Habib University’s Hands-on Approach to Engineering Education Discussed in Two New Papers

Faculty from the School of Science & Engineering have presented and published two new papers on teaching innovative courses that feature extensive lab work.

HABIB UNIVERSITY, January 28, 2016: Recently featured in Nature – one of the most respected publications in the world of science – for introducing truly modern science and engineering programs in the Muslim world, Habib University continues to earn global recognition for developing and delivering innovative hands-on learning projects to its undergraduate students.

Two new papers, co-authored by members of Habib University’s School of Science & Engineering (SSE), have been presented and published internationally in the past two months.

The first paper, titled Getting Practical with Digital: An Integrated Electronic Design Project for Undergraduates, explores the teaching of Digital Logic and Design (DLD) to engineering and computer science undergraduates at HU.

It discusses an innovative hands-on learning module which requires students to build and test a Digital to Analogue Converter (DAC) board by drawing on knowledge gained from three different courses offered at Habib University: Electric Circuit Analysis, Engineering Workshop and DLD.

The paper, co-authored by Dr. Oliver Faust, Dr. Shahid Shaikh, Dr. Muhammad Shumail, Zeeshan Nafees and Dr. Shoaib Zaidi, was presented at IEEE’s International Conference on Teaching, Assessment, and Learning for Engineering (TALE2015), held from December 10 to December 12, 2015 at the United International College in Zhuhai, China.

The authors had been motivated by a desire to practically teach students about how to process data from their surroundings using computers. The DAC they created was unique in that it used a stock Field Programmable Gate Array (FPGA) as a core component instead of an expensive, pre-programmed integrated circuit.

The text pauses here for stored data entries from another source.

(** [findRoot] when the binary has this content. *)
Lemma findRoot_wp fuel h :
  (Z.of_nat (List.length content) < 2 ^ 64)%Z -> (List.length content < fuel)%nat ->
  view h = ([], 0%nat) ->
  wp R mount_guard (findRoot Self Args0 fuel)
    (fun o h' => attached h' = [] /\ match o with
                 | Done (Ok (root, offset)) => offset_ok root offset
                 | Halted _ => False
                 | _ => True
                 end) h.
Proof using Type.
  intros Hlen Hfuel [= Ha Hc]. unfold findRoot. wp_norm. split; [done|]. intros root _.
  destruct (negb (bool_decide (root = ""))); wp_norm; [by split; [|left]|].
  cbn [find_beside]. wp_norm. split; [done|]. intros [i|e] _; wp_norm; [by split; [|left]|].
  split; [done|]. intros [i|e'] _; wp_norm; [by split; [|left]|].
  set (h1 := _ :: _ :: _ :: h).
  assert (attached h1 = []) as Ha1 by exact Ha.
  pose proof (inFile_wp Self Args0 content fuel h1 Hlen Hfuel Hc) as Hin.
  pose proof (wp_frame attached R mount_guard inFile_call (inFile Self Args0 fuel) h1
    ltac:(intros ? [] ? ? ?; done) ltac:(intros ? [] ?; done) (inFile_calls fuel h1)) as Hfr.
  pose proof (wp_conj _ _ _ _ _ _ _ Hin Hfr) as Hboth.
  eapply wp_weaken; [| | |exact Hboth]; [done|by intros ?? [_ ?]|].
  intros o h' [(r & -> & Hr) Hv]. split; [by rewrite Hv|].
  destruct r as [[p k]|err]; [|done]. destruct Hr as (-> & Hk & _). by right.
Qed.

(** From the pid on: it returns the answer of the call that starts enter-root. *)
Lemma start_wp h :
  root_ready h ->
  wp R mount_guard (start_enter_root Args0 (arg0 :: rest)) (quiet h) h.
Proof using Type.
  assert (forall h' e, root_ready h' -> attachment e = None -> root_ready (e :: h')) as Hlater.
  { intros h' e (root & r & Hr & Hd) He. exists root, r. split; [by right|].
    assert (attached (e :: h') = attached h') as Ha by (unfold attached; cbn; by rewrite He).
    destruct Hd as [(i & H1 & H2 & H3)|(dev & off & r' & H1 & H2)]; [left; exists i|right; exists dev, off, r'];
      rewrite Ha; split_and!; try done; by right. }
  intros Hr. unfold start_enter_root. wp_norm. split; [done|]. intros pid _. cbn beta zeta.
  assert (forall h', root_ready h' -> view h' = view h ->
    wp R mount_guard (let* env := sys Environ in sys (ExecNamespaced Args0 ("enter-root" :: rest) env))
      (quiet h) h') as Hchild.
  { intros h' Hr' Hv. wp_norm. split; [done|]. intros env _. split.
    - split_and!; [done|done|left|by apply Hlater].
    - intros r _. by split. }
  destruct (bool_decide (pid = 1%Z)); [|apply Hchild; [by apply Hlater|done]].
  wp_norm. split; [done|]. intros env _. split.
  - split_and!; [done|done|left|by do 2 (apply Hlater; [|done])].
  - intros [[]|e] _; [|by wp_norm]. apply Hchild; [by do 3 (apply Hlater; [|done])|done].
Qed.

FPGAs are the focus of recent research and developments in the electronic world as they offer much more flexibility in terms of programmability at a fraction of the cost. The DAC developed under this project is currently being used to teach various courses offered at HU.

The second paper, published in the Journal of Embedded Systems, is titled BlueSteps: A Bluetooth Based Stepper Motor Control System. It was co-authored by Ifrah Jaffri, Zeeshan Nafees, Dr. Shoaib Zaidi and Dr. Oliver Faust.

Recounting the experience of teaching students about industrial processes through a practical project, the paper details the thought and work that went into building BlueSteps – a versatile stepper motor control system that runs using hardware and software developed at HU.

BlueSteps is essentially a robotic arm with two degrees of freedom which can be manipulated using a proprietary application installed on a smartphone, which communicates via Bluetooth with an FPGA, which in turn controls a stepper motor. It mimics industrial robots employed in processes like welding, picking things, and so on.

The faculty involved in the project wanted to teach students about the various types of machinery used in industries, so that they can build on this knowledge to innovate and improve them over the course of their academic and professional careers.

Commenting on the relative complexity of these projects and the benefits they offer to students, Zeeshan Nafees – the Research Associate who co-authored both papers – said:

The work we are doing here is aiming to produce post-graduate students at the undergraduate level. No other university in Pakistan is introducing such advanced electronics equipment to its students right at the starting level, or offering them a chance to be involved in research so early on in their careers.